Таким представляется мне в главных чертах генезис метафизики Бергсона; одновременно мы уже выяснили некоторые ее существенные особенности.
Иррационализм Бергсона
Именно отсюда, из этого основополагающего с точки зрения Бергсона (и, как мы видели, по существу неоднозначного) открытия длительности, проистекает, как вторичная (хотя и неизбежная) особенность, иррационализм бергсоновской философии. Это иррационализм сопутствующий, а не первичный, и в известном смысле вынужденный, я бы сказал даже, что Бергсон уступает ему чуть ли не против своей воли, – и в этом важное различие между его мировоззрением и мировоззрением, изначально и намеренно враждебным интеллекту, каково, например, мировоззрение Клагеса[10]10
«Вы совершенно правы, – писал Бергсон Жаку Шевалье, – когда говорите о том, что вся философия, которую я излагаю начиная с первого моего “Опыта”, утверждает, вопреки Канту, возможность сверхчувственной интуиции. Употребляя слово “интеллект” (intelligence) в очень широком смысле, какой придает ему Кант, я мог бы назвать “интеллектуальной” интуицию, о которой я веду речь. Но я предпочел бы называть ее “супраинтеллектуальной”, так как посчитал необходимым сузить смысл слова “интеллект” и оставляю это наименование для совокупности дискурсивных способностей духа, изначально предназначенных к тому, чтобы мыслить материю. Интуиция же обращена к духу». – Письмо (от 28 апреля 1920 г.), опубликованное в книге Жака Шевалье: J. Chevalier. Bergson. Paris, Plon, 1926, p. 296.

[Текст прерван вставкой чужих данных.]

(* ===== verification/FlashDialog.v ===== *)
(** * FlashDialog: [src/ui/desktop/flash/common/flash_dialog.cpp]

    The dialog that drives a workflow: it shows each prompt and submits the operator's
    answer, runs each attempt on a worker and submits its result, and ends when the
    workflow does; closing the dialog during an attempt cancels it. *)
From S2P Require Import Prelude MemoryMap MemoryImage Catalog.
From S2P Require Import Ports FlashDevices FlashPlan SingleWindowPlans WholeRomPlans StagedPlans FlashExecution FlashWorkflow.

(** ** Prompts *)
(** [promptQuestion]: the responses of the accepting button and of any other answer. *)
Definition accepted (k : FlashPromptKind) : FlashPromptResponse := match k with kInspectRead => kSave | _ => kAccept end.
Definition declined (k : FlashPromptKind) : FlashPromptResponse :=
  match k with kInspectRead => kDiscard | kRemoveProgrammingVoltage => kAccept | _ => kDecline end.
Definition argument (p : FlashPromptStep) (key : string) : string :=
  from_option snd ""%string (List.find (fun a => String.eqb (fst a) key) (prompt_arguments p)).
(** The title and the paragraphs of the notice about the programming voltage. *)
Definition programmingVoltageNotice (p : FlashPromptStep) : string * list string :=
  let externalVpp := String.eqb (argument p "external_vpp") "yes" in
  let succeeded := String.eqb (argument p "outcome") "succeeded" in
  let powerOffAdvice := negb (String.eqb (argument p "power_off_advice") "no") in
  (if externalVpp then "Programming voltage"%string else "ECU operation"%string,
   (if externalVpp then ["Remove VPP voltage from the ECU, then press OK."%string] else [])
   ++ (if negb succeeded && powerOffAdvice then
         ["The write did not complete. If the ECU entered flash mode, do not power it off: the flash kernel is still running and you can try flashing again."%string]
       else if negb succeeded then ["The write did not complete. Press OK to exit and try again."%string]
       else if negb powerOffAdvice then ["Power cycle the ECU and request SSM Init to confirm the write."%string]
       else [])).

(** ** The world of a dialog *)
Inductive worker_end := WorkerFinished (r : FlashAttemptResult) | DialogClosed.
Inductive dialog_event :=
| Shown (p : FlashPromptStep) (response : FlashPromptResponse)
| Ran (a : FlashAttempt) (ended : worker_end)
| SuccessShown
| FailureShown (e : Error).
Definition dialog_trace : Type := list dialog_event.
(** What the dialog meets, each as a function of what has happened: the kernel files,
    whether the operator presses the accepting button, how an attempt ends. *)
Record world := {
  world_files : dialog_trace -> repository;
  world_presses : dialog_trace -> FlashPromptStep -> bool;
  world_worker : dialog_trace -> FlashAttempt -> worker_end
}.
Record FlashDialogResult :=
  { dialog_outcome : FlashWorkflowOutcome; accepted_read_bytes : option (list Z); dialog_rom_id : option string }.
Definition ended_with (o : FlashWorkflowOutcome) : FlashDialogResult :=
  {| dialog_outcome := o; accepted_read_bytes := None; dialog_rom_id := None |}.
Definition dialog_closed_result : FlashAttemptResult :=
  {| success := false; error_kind := kCancelled; error_detail := "cancelled: dialog closed"; read_bytes := None;
     result_rom_id := None |}.

Section dialog.
Context {W : Type} `{FlashWorkflow W} (env : world).
Definition presentPrompt (t : dialog_trace) (p : FlashPromptStep) : FlashPromptResponse :=
  if world_presses env t p then accepted (prompt_kind p) else declined (prompt_kind p).
(** The event of a finished dialog. *)
Definition success_event (o : FlashWorkflowOutcome) : list dialog_event :=
  match o with kSucceeded => [SuccessShown] | _ => [] end.
Definition failure_end (e : Error) : FlashDialogResult * list dialog_event :=
  if bool_decide (kind e = kCancelled) then (ended_with kOutcomeCancelled, []) else (ended_with kFailed, [FailureShown e]).
(** [finishCancelledAttempt]: the prompts that follow a cancelled attempt. *)
Fixpoint finishCancelledAttempt (fuel : nat) (w : W) (t : dialog_trace) : option dialog_trace :=
  match fuel with
  | O => None
  | S fuel =>
      let '(step, w) := Next (world_files env t) w in
      match step with
      | PromptStep p =>
          let r := presentPrompt t p in finishCancelledAttempt fuel (SubmitResponse r w) (t ++ [Shown p r])
      | _ => Some t
      end
  end.
(** [advance], with [startAttempt], [workerFinished] and [closeEvent]; [None] when the
    fuel runs out. *)
Fixpoint advance (fuel : nat) (w : W) (t : dialog_trace) : option (FlashDialogResult * dialog_trace) :=
  match fuel with
  | O => None
  | S fuel =>
      let '(step, w) := Next (world_files env t) w in
      match step with
      | PromptStep p => let r := presentPrompt t p in advance fuel (SubmitResponse r w) (t ++ [Shown p r])
      | AttemptStep a =>
          match world_worker env t a with
          | WorkerFinished r => advance fuel (SubmitResult r w) (t ++ [Ran a (WorkerFinished r)])
          | DialogClosed =>
              match finishCancelledAttempt fuel (SubmitResult dialog_closed_result w) (t ++ [Ran a DialogClosed]) with
              | Some t => Some (ended_with kOutcomeCancelled, t)
              | None => None
              end
          end
      | FlashCompletedStep o bytes rom_id =>
          Some ({| dialog_outcome := o; accepted_read_bytes := bytes; dialog_rom_id := rom_id |}, t ++ success_event o)
      | FlashFailureStep e => let '(r, evs) := failure_end e in Some (r, t ++ evs)
      end
  end.
Definition run (fuel : nat) (w : W) : option (FlashDialogResult * dialog_trace) := advance fuel w [].
End dialog.

(** ** Scripts: what a dialog over a workflow amounts to *)
Section scripts.
Context (env : world).
(** The prompts in order, up to the first one not accepted. *)
Fixpoint ask (prompts : list FlashPromptStep) (t : dialog_trace) : bool * dialog_trace :=
  match prompts with
  | [] => (true, t)
  | p :: prompts =>
      let r := presentPrompt env t p in
      if bool_decide (r = kAccept) then ask prompts (t ++ [Shown p r]) else (false, t ++ [Shown p r])
  end.
(** A notice that is shown whatever its answer. *)
Definition tell (p : FlashPromptStep) (t : dialog_trace) : dialog_trace := t ++ [Shown p (presentPrompt env t p)].
(** The end an attempt's result decides. *)
Definition conclude (r : FlashAttemptResult) (t : dialog_trace) : FlashDialogResult * dialog_trace :=
  if success r then
    ({| dialog_outcome := kSucceeded; accepted_read_bytes := read_bytes r; dialog_rom_id := result_rom_id r |}, t ++ [SuccessShown])
  else if bool_decide (error_kind r = kCancelled) then (ended_with kOutcomeCancelled, t)
  else (ended_with kFailed, t ++ [FailureShown (error_of r)]).
Definition fails (e : Error) (t : dialog_trace) : FlashDialogResult * dialog_trace :=
  let '(r, evs) := failure_end e in (r, t ++ evs).
Definition cancelled (t : dialog_trace) : FlashDialogResult * dialog_trace := (ended_with kOutcomeCancelled, t).

(** One attempt: preparation, the prompts, the attempt. *)
Definition single_script (e : executor) (prepare : PlanPreparation) (q : FlashWorkflowRequest)
    : FlashDialogResult * dialog_trace :=
  match prepare (req_operation q) (req_protocol q) (req_paths q) (req_image q) (world_files env []) with
  | Err err => fails err []
  | Ok plan =>
      match PromptSequence plan with
      | Err err => fails err []
      | Ok prompts =>
          let '(go, t) := ask prompts [] in
          if go then
            let a := {| attempt_plan := plan; attempt_executor := e |} in
            match world_worker env t a with
            | WorkerFinished r => conclude r (t ++ [Ran a (WorkerFinished r)])
            | DialogClosed => cancelled (t ++ [Ran a DialogClosed])
            end
          else cancelled t
      end
  end.
(** The end of a K-Line write: the notice where one is due, before the end. *)
Definition jecs_finish (write vpp : bool) (r : FlashAttemptResult) (t : dialog_trace) : dialog_trace :=
  if write && (vpp || negb (success r)) then tell (remove_vpp (AttemptOutcomeName r) vpp) t else t.
Definition jecs_script (supplies : bool) (q : FlashWorkflowRequest) : FlashDialogResult * dialog_trace :=
  match JecsM32rKline.Build (req_operation q) (Catalog.name (req_protocol q)) (Catalog.mcu (req_protocol q)) (req_image q) supplies with
  | Err err => fails err []
  | Ok plan =>
      let write := bool_decide (req_operation q = kWrite) in
      let vpp := write && negb supplies in
      let '(go, t) := ask (prompt kBegin :: if vpp then [prompt kPromptApplyProgrammingVoltage] else []) [] in
      if go then
        let a := {| attempt_plan := plan; attempt_executor := jecs_executor |} in
        match world_worker env t a with
        | WorkerFinished r => conclude r (jecs_finish write vpp r (t ++ [Ran a (WorkerFinished r)]))
        | DialogClosed => cancelled (jecs_finish write vpp dialog_closed_result (t ++ [Ran a DialogClosed]))
        end
      else cancelled t
  end.
(** The boot-mode write: the kernel, the operator's step, the program; a notice after
    whichever attempt was the last. *)
Definition boot_program_script (plans : JecsM32rBootMode.BootModePlans) (t : dialog_trace) : FlashDialogResult * dialog_trace :=
  let '(go, t) := ask [prompt kRemoveMod1] t in
  if go then
    match JecsM32rBootMode.program plans with
    | None => fails (internal_error "the Unisia JECS program plan was not built") t
    | Some plan =>
        let a := {| attempt_plan := plan; attempt_executor := boot_program_executor |} in
        match world_worker env t a with
        | WorkerFinished r => conclude r (tell (boot_notice (AttemptOutcomeName r)) (t ++ [Ran a (WorkerFinished r)]))
        | DialogClosed => cancelled (tell (boot_notice "cancelled") (t ++ [Ran a DialogClosed]))
        end
    end
  else cancelled (tell (boot_notice "cancelled") t).
Definition boot_write_script (plans : JecsM32rBootMode.BootModePlans) (a : FlashAttempt) (t : dialog_trace)
    : FlashDialogResult * dialog_trace :=
  match world_worker env t a with
  | WorkerFinished r =>
      if success r then boot_program_script plans (t ++ [Ran a (WorkerFinished r)])
      else conclude r (tell (boot_notice (AttemptOutcomeName r)) (t ++ [Ran a (WorkerFinished r)]))
  | DialogClosed => cancelled (tell (boot_notice "cancelled") (t ++ [Ran a DialogClosed]))
  end.
Definition boot_read_script (a : FlashAttempt) (t : dialog_trace) : FlashDialogResult * dialog_trace :=
  match world_worker env t a with
  | WorkerFinished r => conclude r (t ++ [Ran a (WorkerFinished r)])
  | DialogClosed => cancelled (t ++ [Ran a DialogClosed])
  end.
Definition boot_script (q : FlashWorkflowRequest) : FlashDialogResult * dialog_trace :=
  match JecsM32rBootMode.Prepare (req_operation q) (req_protocol q) (req_paths q) (req_image q) (world_files env []) with
  | Err err => fails err []
  | Ok plans =>
      let write := negb (bool_decide (req_operation q = kRead)) in
      let '(go, t) := ask (prompt kBegin :: if write then [prompt kPromptApplyBootModeVoltages] else []) [] in
      if go then
        match JecsM32rBootMode.first plans with
        | None => fails (internal_error "the Unisia JECS first-stage plan was not built") t
        | Some plan =>
            if write then boot_write_script plans {| attempt_plan := plan; attempt_executor := boot_kernel_executor |} t
            else boot_read_script {| attempt_plan := plan; attempt_executor := jecs_executor |} t
        end
      else cancelled t
  end.
(** The EEPROM read: one attempt per mode until the operator saves one. *)
Fixpoint eeprom_modes (e : executor) (q : FlashWorkflowRequest) (modes : list EepromReadMode) (t : dialog_trace)
    : FlashDialogResult * dialog_trace :=
  match modes with
  | [] => (ended_with kDiscarded, t)
  | mode :: rest =>
      match DensoEeprom.BuildEepromReadPlan (executor_family e) (req_paths q) (req_protocol q) mode (world_files env t) with
      | Err err => fails err t
      | Ok plan =>
          let a := {| attempt_plan := plan; attempt_executor := e |} in
          match world_worker env t a with
          | DialogClosed => cancelled (t ++ [Ran a DialogClosed])
          | WorkerFinished r =>
              let t := t ++ [Ran a (WorkerFinished r)] in
              if success r then
                let saved := bool_decide (presentPrompt env t (prompt kInspectRead) = kSave) in
                let t := tell (prompt kInspectRead) t in
                if saved then
                  ({| dialog_outcome := kSucceeded; accepted_read_bytes := read_bytes r; dialog_rom_id := None |},
                   t ++ [SuccessShown])
                else match rest with
                | [] => (ended_with kDiscarded, t)
                | _ => let '(go, t) := ask [prompt kPromptCycleIgnition] t in
                       if go then eeprom_modes e q rest t else cancelled t
                end
              else if bool_decide (error_kind r = kCancelled) then cancelled t
              else match rest with
              | [] => (ended_with kFailed, t ++ [FailureShown (error_of r)])
              | _ => eeprom_modes e q rest t
              end
          end
      end
  end.
Definition eeprom_script (e : executor) (q : FlashWorkflowRequest) : FlashDialogResult * dialog_trace :=
  if negb (bool_decide (req_operation q = kRead)) then
    fails {| kind := kUnsupported; detail := "EEPROM workflows support read operations only";
             cancellation_io_exposure := kMayHaveStarted |} []
  else
    let '(go, t) := ask [prompt kBegin] [] in
    if go then eeprom_modes e q [kMode2; kMode3; kMode4] t else cancelled t.
End scripts.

[Закрыть]. Но, как бы то ни было, философия Бергсона есть философия иррационалистическая: иррационализм – расплата за ошибочную концептуализацию плодотворных реальностей, на которые была обращена, как подлинная интеллектуальная интуиция, исходная интуиция Бергсона.
С одной стороны, никакой труд построения метафизики в собственном смысле слова не предшествовал этой интуиции, не готовил для нее концептуальный инструментарий, которым она могла бы воспользоваться. У Бергсона не было ни метафизики бытия, ни метафизики интеллекта, ни предварительной критики знания (как видно из первой главы «Материи и памяти», в то время Бергсон думал, что избавил себя от необходимости выбирать между идеалистической и реалистической концепциями знания; впоследствии он заявил, что если бы пришлось выбирать между двумя «измами», то он не колеблясь выбрал бы реализм). Из долгой метафизической традиции человечества лишь от Плотина воспринял Бергсон logos spermatikos – логос, впрочем, особенно ценный, который, быть может, повел его дальше философии. Первоначальное направление мысли Бергсона было чисто научным, даже сциентист-ским, он вышел из Спенсера. И оттого осуществленный им труд нового открытия духовного становится для нас еще более впечатляющим и еще более достойным благодарности. Но тем самым объясняются и определенные недостатки этого труда.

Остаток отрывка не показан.